Below are records. Find each line in them that holds the word "ArrayOrString" and copy it.

### Data extract
○ ○ ○ ○ ○

(** * Release PipelineRun builder (tekton/pipeline_run.go)

    A shallow embedding of the fluent builder that assembles the Tekton
    PipelineRun of a release, and the properties of its mutators.

    Go strings are byte sequences; Rocq's [string] is a sequence of 8-bit
    [ascii] characters, so a Go string is modelled by the [string] holding the
    same bytes.  Go maps are finite maps ([gmap]); reading an absent key of a
    [map[string]string] yields the empty string.  The builder mutates one
    PipelineRun through a pointer and returns that pointer; here every mutator
    takes the current value and returns the next one. *)

From Stdlib Require Import ZArith Ascii String List Lia.
From stdpp Require Import base option list strings gmap fin_maps.

Local Open Scope string_scope.

(** ** Data model *)

(** tektonv1beta1.ParamType, with the two constants the builder uses. *)
Inductive ParamType : Type :=
  | ParamTypeString
  | ParamTypeArray.

(** tektonv1beta1.ArrayOrString (alias ParamValue).  A composite literal that
    leaves a field out gives it the zero value of its type. *)
Record ArrayOrString : Type := mkArrayOrString {
  aos_Type : ParamType;
  aos_StringVal : string;
  aos_ArrayVal : list string;
  aos_ObjectVal : gmap string string
}.

(** tektonv1beta1.Param *)
Record Param : Type := mkParam {
  param_Name : string;
  param_Value : ArrayOrString
}.

(** tektonv1beta1.ResolverRef *)
Record ResolverRef : Type := mkResolverRef {
  rr_Resolver : string;
  rr_Params : list Param
}.

(** tektonv1beta1.PipelineRef *)
Record PipelineRef : Type := mkPipelineRef {
  pref_Name : string;
  pref_APIVersion : string;
  pref_Bundle : string;
  pref_ResolverRef : ResolverRef
}.

(** corev1.PersistentVolumeClaimVolumeSource *)
Record PersistentVolumeClaimVolumeSource : Type := mkPVCSource {
  pvc_ClaimName : string;
  pvc_ReadOnly : bool
}.

(** tektonv1beta1.WorkspaceBinding, restricted to the fields the builder
    sets; the claim is a pointer, [None] being nil. *)
Record WorkspaceBinding : Type := mkWorkspaceBinding {
  wb_Name : string;
  wb_SubPath : string;
  wb_PersistentVolumeClaim : option PersistentVolumeClaimVolumeSource
}.

(** v1.ObjectMeta, restricted to the fields read or written here. *)
Record ObjectMeta : Type := mkObjectMeta {
  om_Name : string;
  om_GenerateName : string;
  om_Namespace : string;
  om_Labels : gmap string string;
  om_Annotations : gmap string string;
  om_Finalizers : list string
}.

(** tektonv1beta1.PipelineRunSpec *)
Record PipelineRunSpec : Type := mkPipelineRunSpec {
  spec_PipelineRef : option PipelineRef;
  spec_Params : list Param;
  spec_ServiceAccountName : string;
  spec_Workspaces : list WorkspaceBinding
}.

(** ReleasePipelineRun, a struct embedding tektonv1beta1.PipelineRun. *)
Record ReleasePipelineRun : Type := mkReleasePipelineRun {
  TypeMeta_Kind : string;
  ObjectMeta_ : ObjectMeta;
  Spec : PipelineRunSpec
}.

(** v1alpha1.ReleaseStrategy: one declared parameter and the spec. *)
Record StrategyParam : Type := mkStrategyParam {
  sp_Name : string;
  sp_Value : string;
  sp_Values : list string
}.

Record ReleaseStrategySpec : Type := mkReleaseStrategySpec {
  rs_Pipeline : string;
  rs_Bundle : string;
  rs_Params : list StrategyParam;
  rs_PersistentVolumeClaim : string;
  rs_ServiceAccount : string
}.

Record ReleaseStrategy : Type := mkReleaseStrategy {
  strategy_Spec : ReleaseStrategySpec
}.

(** v1alpha1.Release: its type and object metadata. *)
Record Release : Type := mkRelease {
  release_Kind : string;
  release_Group : string;
  release_Name : string;
  release_Namespace : string;
  release_Labels : gmap string string;
  release_Annotations : gmap string string
}.

(** corev1.ConfigMap: the Data map. *)
Record ConfigMap : Type := mkConfigMap {
  cm_Data : gmap string string
}.

(** Reading [m[k]] from a Go [map[string]string]: the zero value when the key
    is absent (also for a nil map). *)
Definition map_index (m : gmap string string) (k : string) : string :=
  default "" (m !! k).
Lemma teardown_stopped w :
  started (state w) = false -> teardown config w = (inr tt, w).
Proof. intros Hs. unfold_engine. by rewrite Hs. Qed.

Lemma teardown_started w :
  started (state w) = true ->
  teardown config w =
  (inr tt,
   {| state := {| started := false;
                  initialBuildCompleted := initialBuildCompleted (state w) |};
      cache := if Config.cache config then cache_save (cache w) else cache w;
      threadPool := threadPool w;
      fs := fs w;
      trace := trace w ++ (if Config.cache config then [CacheSave] else [])
                       ++ (match threadPool w with
                           | Some _ => [PoolStop]
                           | None => []
                           end) |}).
Proof.
  intros Hs. unfold_engine. rewrite Hs.
  destruct (Config.cache config), (threadPool w) eqn:Hpool; cbn;
    unfold with_started, log, with_cache; cbn;
    rewrite ?Hpool, <- ?app_assoc, ?app_nil_r; reflexivity.
Qed.
End LifecycleFacts.

(** Closes an equation between two worlds built with the assignments. *)
Ltac world_eq :=
  cbn; unfold log, with_started, with_initialBuildCompleted, with_cache,
         with_threadPool, with_fs; cbn;
  rewrite <- ?app_assoc; cbn; reflexivity.

(** Case analysis on every test a handler makes, innermost test first. *)
Ltac crush_matches :=
  repeat (cbn;
          match goal with
          | |- context [match ?x with _ => _ end] =>
              lazymatch x with
              | context [match _ with _ => _ end] => fail
              | _ => destruct x eqn:?
              end
          end).

Section EngineFacts.
Context {F C : Type} `{!FileSystem F} `{!FSCache C}.
Variable config : Config.t.
Variable compilerOptions : gmap string JSValue.
Variable serialize : JSValue -> gmap string JSValue -> Res string.
Variable path_resolve : string -> string -> string.
Variable generateCompiledPath : string -> string.
Variable applyLoaders :
  JSValue -> gmap string JSValue -> string -> JSValue -> string -> LoaderReply.
Implicit Types (w : @World F C) (ev : HostEvent) (evs : list HostEvent).

Local Abbreviation handle_ :=
  (handle config compilerOptions serialize path_resolve generateCompiledPath applyLoaders).
Local Abbreviation run_events_ :=
  (run_events config compilerOptions serialize path_resolve generateCompiledPath
              applyLoaders).
Local Abbreviation reachable_ :=
  (reachable config compilerOptions serialize path_resolve generateCompiledPath
             applyLoaders).
Local Abbreviation start_ := (start config compilerOptions serialize).
Local Abbreviation compile_ :=
  (compile config compilerOptions path_resolve generateCompiledPath applyLoaders).
Local Abbreviation compileInForeground_ :=
  (compileInForeground config compilerOptions path_resolve generateCompiledPath
                       applyLoaders).
Local Abbreviation loaders_callback_ :=
  (loaders_callback config path_resolve generateCompiledPath).
(** [currentValue], the number previewed on the card of a metric; [None]
    where the render would read a missing entry. *)
Definition currentValue (metricName : string) (s : State) : option float :=
  match metrics s !! metricName, appliedMetrics s !! metricName with
  | Some metric, Some a => Some (value a / scale a * scale metric)%float
  | _, _ => None
  end.

End MetricsSimulator.

(** ** The RateLimitManager component (the status banner) *)

Module RateLimitManager.
Import MetricsSimulator.

Definition APPLY_LIMIT_PER_15MINUTES : Z := 3.
Definition RECOMMENDED_COOLDOWN : Z := 10.

Definition formatTime (seconds : Z) : string := Js.String_of_number seconds +:+ "s".

(** The heading of the banner, rendered when [isLimited]. *)
Definition bannerTitle (info : RateLimitInfo) : option string :=
  if isLimited info then
    Some (if remainingTime info >? 0 then "Cooldown Active" else "Rate Limited")
  else None.

(** The sentence of the banner, rendered when [isLimited]. *)
Definition bannerText (info : RateLimitInfo) : option string :=
  let appliesInLast15Minutes := appliesInLastMinute info in
  if isLimited info then
    Some (if remainingTime info >? 0
          then "Wait " +:+ formatTime (remainingTime info) +:+ " before applying changes"
          else if appliesInLast15Minutes >=? APPLY_LIMIT_PER_15MINUTES
          then "You've used all " +:+ Js.String_of_number APPLY_LIMIT_PER_15MINUTES
               +:+ " applies in the last 15 minutes"
          else "Rate limit active")
  else None.

End RateLimitManager.

(** ** Notions used to state the properties *)

Module Facts.

(** [c] occurs in [s]. *)
Fixpoint occurs (c : ascii) (s : string) : bool :=
  match s with
  | EmptyString => false
  | String a s' => Ascii.eqb a c || occurs c s'
  end.

(** The sub-sequence of a ledger inside the trailing window of
    [durationMs] at [now]: the entries with [now - t < durationMs]. *)
Definition window (now durationMs : Z) (ledger : list Z) : list Z :=
  List.filter (fun t => now - t <? durationMs) ledger.
Lemma wfNode_child ns H n e :
  wfNode ns (S H) n -> e ∈ entries n ->
  exists ch, ns e.2 = inr ch /\ wfNode ns H ch /\ fst <$> last (entries ch) = Some e.1.
Proof.
  intros [_ Hall] He. rewrite Forall_forall in Hall. by apply Hall.
Qed.

Lemma take_last_entry (es : list (Item * Item)) :
  es <> [] ->
  exists e, es !! Z.to_nat (Z.of_nat (length es) - 1) = Some e /\
            last es = Some e /\
            take (Z.to_nat (Z.of_nat (length es) - 1)) es ++ [e] = es.
Proof.
  intros Hne. destruct (last es) as [e|] eqn:Hlast.
  - exists e. rewrite last_lookup in Hlast.
    replace (Z.to_nat (Z.of_nat (length es) - 1)) with (pred (length es)) by lia.
    split; [done|]. split; [done|].
    rewrite <- (take_S_r _ _ _ Hlast). apply take_ge.
    destruct es; [done | simpl; lia].
  - apply last_None in Hlast. done.
Qed.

○ ○ ○ ○ ○

### Final answer
(** tektonv1beta1.ArrayOrString (alias ParamValue).  A composite literal that
Record ArrayOrString : Type := mkArrayOrString {
  param_Value : ArrayOrString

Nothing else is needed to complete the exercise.